How orphan accounts open doors for hackers
IN THE world of cyber hacking, the bad guys are always looking for a way in.
Often they gain access via orphan accounts – user accounts on a company’s IT infrastructure not allocated to anyone any more.
Orphan accounts are common and are considered a real cyber risk.
When employees stop working, they stop getting paid. But companies are not so good at closing down their access to IT systems.
The use of third-party cloud-based systems and remote working has made the problem worse.
One of the problems with orphan accounts is they miss out on security updates.
This makes access easier, and once inside, a hacker can move through an IT system seeking out other orphan accounts that have bigger privileges.

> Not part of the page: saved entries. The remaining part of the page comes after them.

(* ===== verification/PositionFacts.v ===== *)
(** * Facts about positions

    What a successful operation does to the fields of a position. *)
From S2P Require Import Prelude.
From S2P Require Import Errors.
From S2P Require Import Monad.
From S2P Require Import FixedPoint.
From S2P Require Import FixedFacts.
From S2P Require Import Pda.
From S2P Require Import SupplyPosition.
From S2P Require Import BorrowPosition.
From S2P Require Import SharesTracker.
From S2P Require Import OracleRate.
From S2P Require Import Oracle.
From S2P Require Import MarketConfig.
From S2P Require Import CollateralVault.
From S2P Require Import SupplyVault.
From S2P Require Import Liquidation.
From S2P Require Import Market.

Definition supply_position_ok (p : SupplyPosition) : Prop :=
  is_u64 (deposited_atoms p) /\ u_ok (shares p).

Definition borrow_position_ok (p : BorrowPosition) : Prop :=
  is_u64 (collateral_deposited_atoms p) /\ is_u64 (initial_borrowed_atoms p) /\
  u_ok (borrowed_shares p) /\ is_u64 (swept_collateral_atoms p).

Section Facts.
Context {FX : FixedCrate} {FXL : FixedLaws FX}.

(** The part of a principal that goes with a part of the shares. *)
Lemma proportional_ok (s total : UFixedPoint) principal n :
  u_ok s -> u_ok total -> is_u64 principal -> u_bits s < u_bits total ->
  (let? q := safe_div s total in
   let? m := safe_mul q principal in u_as_u64_rounded_down m) = Ok n ->
  n = u_bits s * 2 ^ 64 / u_bits total * principal / 2 ^ 64 /\ 0 <= n <= principal.
Proof.
  intros Hs Ht Hp Hlt H. run_inv. apply u_div_ok in H as (Hnz & -> & _); [| widths_lia..].
  apply u_mul_u64_ok in H0 as [-> Hm]. cbn [u_bits] in *.
  unfold u_as_u64_rounded_down, fmt_as_u64_rounded_down in H1. run_inv.
  rewrite fx_to_int_spec in H1. apply check_range_Some in H1 as [-> Hr].
  cbn [u_bits fmt_frac U64F64] in *. split; [done |]. split; [lia |].
  assert (0 <= u_bits s * 2 ^ 64 / u_bits total <= 2 ^ 64)
    by (split; [apply div_nonneg; widths_lia | apply div_le_upper; widths_lia]).
  set (q := u_bits s * 2 ^ 64 / u_bits total) in *.
  assert (q * principal <= 2 ^ 64 * principal) by (apply Z.mul_le_mono_nonneg_r; widths_lia).
  apply div_le_upper; lia.
Qed.

(** ** Lenders *)

Lemma supply_lend_ok atoms s p p' :
  SupplyPosition.lend atoms s p = (Ok tt, p') ->
  p' = mkSupplyPosition (SupplyPosition.authority p) (SupplyPosition.market p)
         (deposited_atoms p + atoms) (UFP (u_bits (shares p) + u_bits s)) /\
  supply_position_ok p'.
Proof.
  intros H. unfold SupplyPosition.lend in H. run_inv.
  fixed_inv.
  repeat split; cbn; fx_lia.
Qed.

Lemma supply_withdraw_ok s p p' :
  supply_position_ok p -> u_ok s ->
  SupplyPosition.withdraw s p = (Ok tt, p') ->
  u_bits s <= u_bits (shares p) /\
  shares p' = UFP (u_bits (shares p) - u_bits s) /\
  0 <= deposited_atoms p' <= deposited_atoms p /\
  SupplyPosition.authority p' = SupplyPosition.authority p /\
  SupplyPosition.market p' = SupplyPosition.market p /\ supply_position_ok p'.
Proof.
  intros [Hd Hsh] Hs H. unfold SupplyPosition.withdraw in H. run_inv.
  match goal with H : match Z.compare _ _ with Eq => _ | Lt => _ | Gt => _ end = Ok ?n |- _ =>
    assert (Hx : 0 <= n <= deposited_atoms p);
      [destruct (Z.compare_spec (u_bits s) (u_bits (shares p)));
       [run_inv; widths_lia | by apply proportional_ok in H as [_ H] | done] | clear H] end.
  fixed_inv. cbn. repeat split; cbn; fx_lia.
Qed.

(** ** Borrowers *)

Lemma borrow_borrow_ok atoms s p p' :
  borrow_position_ok p -> BorrowPosition.borrow atoms s p = (Ok tt, p') ->
  p' = set_borrowed_shares (UFP (u_bits (borrowed_shares p) + u_bits s))
         (set_initial_borrowed (initial_borrowed_atoms p + atoms) p) /\
  borrow_position_ok p'.
Proof.
  intros (Hc & Hi & Hb & Hw) H. unfold BorrowPosition.borrow in H. run_inv.
  fixed_inv.
  split; [done |]. repeat split; cbn; fx_lia.
Qed.

Lemma borrow_repay_ok s p p' :
  borrow_position_ok p -> u_ok s -> BorrowPosition.repay s p = (Ok tt, p') ->
  u_bits s <= u_bits (borrowed_shares p) /\
  u_bits (borrowed_shares p') = u_bits (borrowed_shares p) - u_bits s /\
  0 <= initial_borrowed_atoms p' <= initial_borrowed_atoms p /\
  collateral_deposited_atoms p' = collateral_deposited_atoms p /\
  swept_collateral_atoms p' = swept_collateral_atoms p /\
  BorrowPosition.authority p' = BorrowPosition.authority p /\
  BorrowPosition.market p' = BorrowPosition.market p /\ borrow_position_ok p'.
Proof.
  intros (Hc & Hi & Hb & Hw) Hs H. unfold BorrowPosition.repay in H. run_inv.
  destruct (Z.compare_spec (u_bits s) (u_bits (borrowed_shares p))) as [He | Hlt | Hgt].
  - unfold BorrowPosition.repay_all in H0. run_inv. cbn. repeat split; cbn; fx_lia.
  - apply st_bind_ok in H0 as (n & q & Hn & H0). apply st_lift_ok in Hn as [Hn <-].
    apply proportional_ok in Hn as [_ Hn]; [| done..]. run_inv.
    fixed_inv.
    cbn. repeat split; cbn; fx_lia.
  - run_inv.
Qed.

Lemma borrow_deposit_ok atoms p p' :
  borrow_position_ok p -> BorrowPosition.deposit_collateral atoms p = (Ok tt, p') ->
  p' = set_collateral (collateral_deposited_atoms p + atoms) p /\ borrow_position_ok p'.
Proof.
  intros (Hc & Hi & Hb & Hw) H. unfold BorrowPosition.deposit_collateral in H. run_inv.
  fixed_inv. repeat split; cbn; fx_lia.
Qed.

Lemma borrow_withdraw_ok atoms p p' :
  borrow_position_ok p -> BorrowPosition.withdraw_collateral atoms p = (Ok tt, p') ->
  p' = set_collateral (collateral_deposited_atoms p - atoms) p /\
  0 <= collateral_deposited_atoms p - atoms /\ borrow_position_ok p'.
Proof.
  intros (Hc & Hi & Hb & Hw) H. unfold BorrowPosition.withdraw_collateral in H. run_inv.
  fixed_inv. repeat split; cbn; fx_lia.
Qed.

Lemma borrow_liquidate_ok s c p p' :
  borrow_position_ok p -> u_ok s -> BorrowPosition.liquidate s c p = (Ok tt, p') ->
  u_bits s <= u_bits (borrowed_shares p) /\
  u_bits (borrowed_shares p') = u_bits (borrowed_shares p) - u_bits s /\
  collateral_deposited_atoms p' = collateral_deposited_atoms p - c /\
  0 <= collateral_deposited_atoms p - c /\
  swept_collateral_atoms p' = swept_collateral_atoms p /\
  BorrowPosition.authority p' = BorrowPosition.authority p /\
  BorrowPosition.market p' = BorrowPosition.market p /\ borrow_position_ok p'.
Proof.
  intros Hp Hs H. unfold BorrowPosition.liquidate in H. run_inv.
  apply borrow_repay_ok in H as (Hle & Hb & Hi & Hc & Hw & Ha & Hm & Hok); [| done..].
  fixed_inv. rewrite Hc in *. destruct Hok as (? & ? & ? & ?).
  repeat split; cbn; try congruence; fx_lia.
Qed.

Lemma borrow_begin_sweep_ok p n p' :
  borrow_position_ok p -> BorrowPosition.begin_capital_sweep p = (Ok n, p') ->
  swept_collateral_atoms p = 0 /\ n = collateral_deposited_atoms p /\
  p' = set_swept (collateral_deposited_atoms p) (set_collateral 0 p) /\
  borrow_position_ok p'.
Proof.
  intros (Hc & Hi & Hb & Hw) H. unfold BorrowPosition.begin_capital_sweep in H. 
  unfold ensure_capital_sweep_inactive, capital_sweep_pending in H. run_inv.
  destruct (_ =? 0) eqn:E in *; [| done]. bool_prop. repeat split; cbn; fx_lia.
Qed.

Lemma borrow_settle_ok s c p p' :
  borrow_position_ok p -> u_ok s -> is_u64 c ->
  BorrowPosition.settle_capital_sweep s c p = (Ok tt, p') ->
  swept_collateral_atoms p <> 0 /\
  u_bits s <= u_bits (borrowed_shares p) /\
  u_bits (borrowed_shares p') = u_bits (borrowed_shares p) - u_bits s /\
  collateral_deposited_atoms p' = c /\ swept_collateral_atoms p' = 0 /\
  BorrowPosition.authority p' = BorrowPosition.authority p /\
  BorrowPosition.market p' = BorrowPosition.market p /\ borrow_position_ok p'.
Proof.
  intros Hp Hs Hc H. unfold BorrowPosition.settle_capital_sweep, capital_sweep_pending in H.
  run_inv. bool_prop.
  match goal with H : BorrowPosition.repay _ _ = _ |- _ =>
    apply borrow_repay_ok in H as (Hle & Hb & Hi & Hcol & Hw & Ha & Hm & Hok) end; [| done..].
  destruct Hok as (? & ? & ? & ?). repeat split; cbn; try done; fx_lia.
Qed.

End Facts.

(** * Facts about the operations of a market

    Every operation moves shares and collateral between the totals of the market and one
    position, and nowhere else: [supply_effect] and [borrow_effect] state this for
    operations on a lender's and on a borrower's position, [market_effect] for operations
    on the market alone. *)

Definition collateral_total (m : Market) : Z := total_collateral_atoms (collateral_vault m).

Definition market_ok (m : Market) : Prop :=
  vault_ok (supply_vault m) /\ is_u64 (collateral_total m) /\
  0 <= MarketConfig.protocol_fee_share_in_bps (config m).

(** The parts of a market that no user operation touches. *)
Definition same_market (m m' : Market) : Prop :=
  config m' = config m /\ same_identity (supply_vault m) (supply_vault m') /\
  CollateralVault.mint (collateral_vault m') = CollateralVault.mint (collateral_vault m) /\
  CollateralVault.mint_decimals_ (collateral_vault m')
    = CollateralVault.mint_decimals_ (collateral_vault m) /\
  CollateralVault.vault (collateral_vault m') = CollateralVault.vault (collateral_vault m) /\
  CollateralVault.oracle_config (collateral_vault m')
    = CollateralVault.oracle_config (collateral_vault m).

(** While collateral is swept out of a position, the position holds none. *)
Definition borrower_ok (p : BorrowPosition) : Prop :=
  borrow_position_ok p /\
  (swept_collateral_atoms p = 0 \/ collateral_deposited_atoms p = 0).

In May 2021, a hacking group known as the DarkSide found an orphan account belonging to an employee at Colonial Pipeline.
The resulting hack caused widespread fuel shortages across the United States and cost the company a $4.4m (€4.1m) ransom.
The European Central Bank knows such attacks are an ever-present danger. In March, ECB board member Fabio Panetta gave a keynote speech warning of the proliferation of cyber threats facing EU banks and the ‘threat to the stability of the overall financial ecosystem’.
The ECB knows it’s already in a gunfight and many of its troops are not ready. The EU is implementing new cyber resilience rules that will come into effect in 2025. In the meantime, efforts are aimed at promoting cyber resilience best practice.
So just how resilient is Bank of Ireland? It is easy to find insiders in the bank who will privately speak of chaotic IT systems and poor management. But these failures are known to regulators. In February, the Data Protection Commission (DPC) fined Bank of Ireland €750,000 after individuals gained ‘unauthorised access to other people’s accounts via the BOI365 banking app’.
The DPC report confirms BOI managers knew in July 2019 that a programming error could allow others to see accounts that were not theirs on its banking app. Yet the company waited until March 2021 – a full 21 months – before doing anything about it.
In 2021, the Central Bank fined BOI €24.5m for IT failures that had been ignored since 2008. These started to be appropriately recognised and addressed only in 2015 and were not completely fixed until 2019.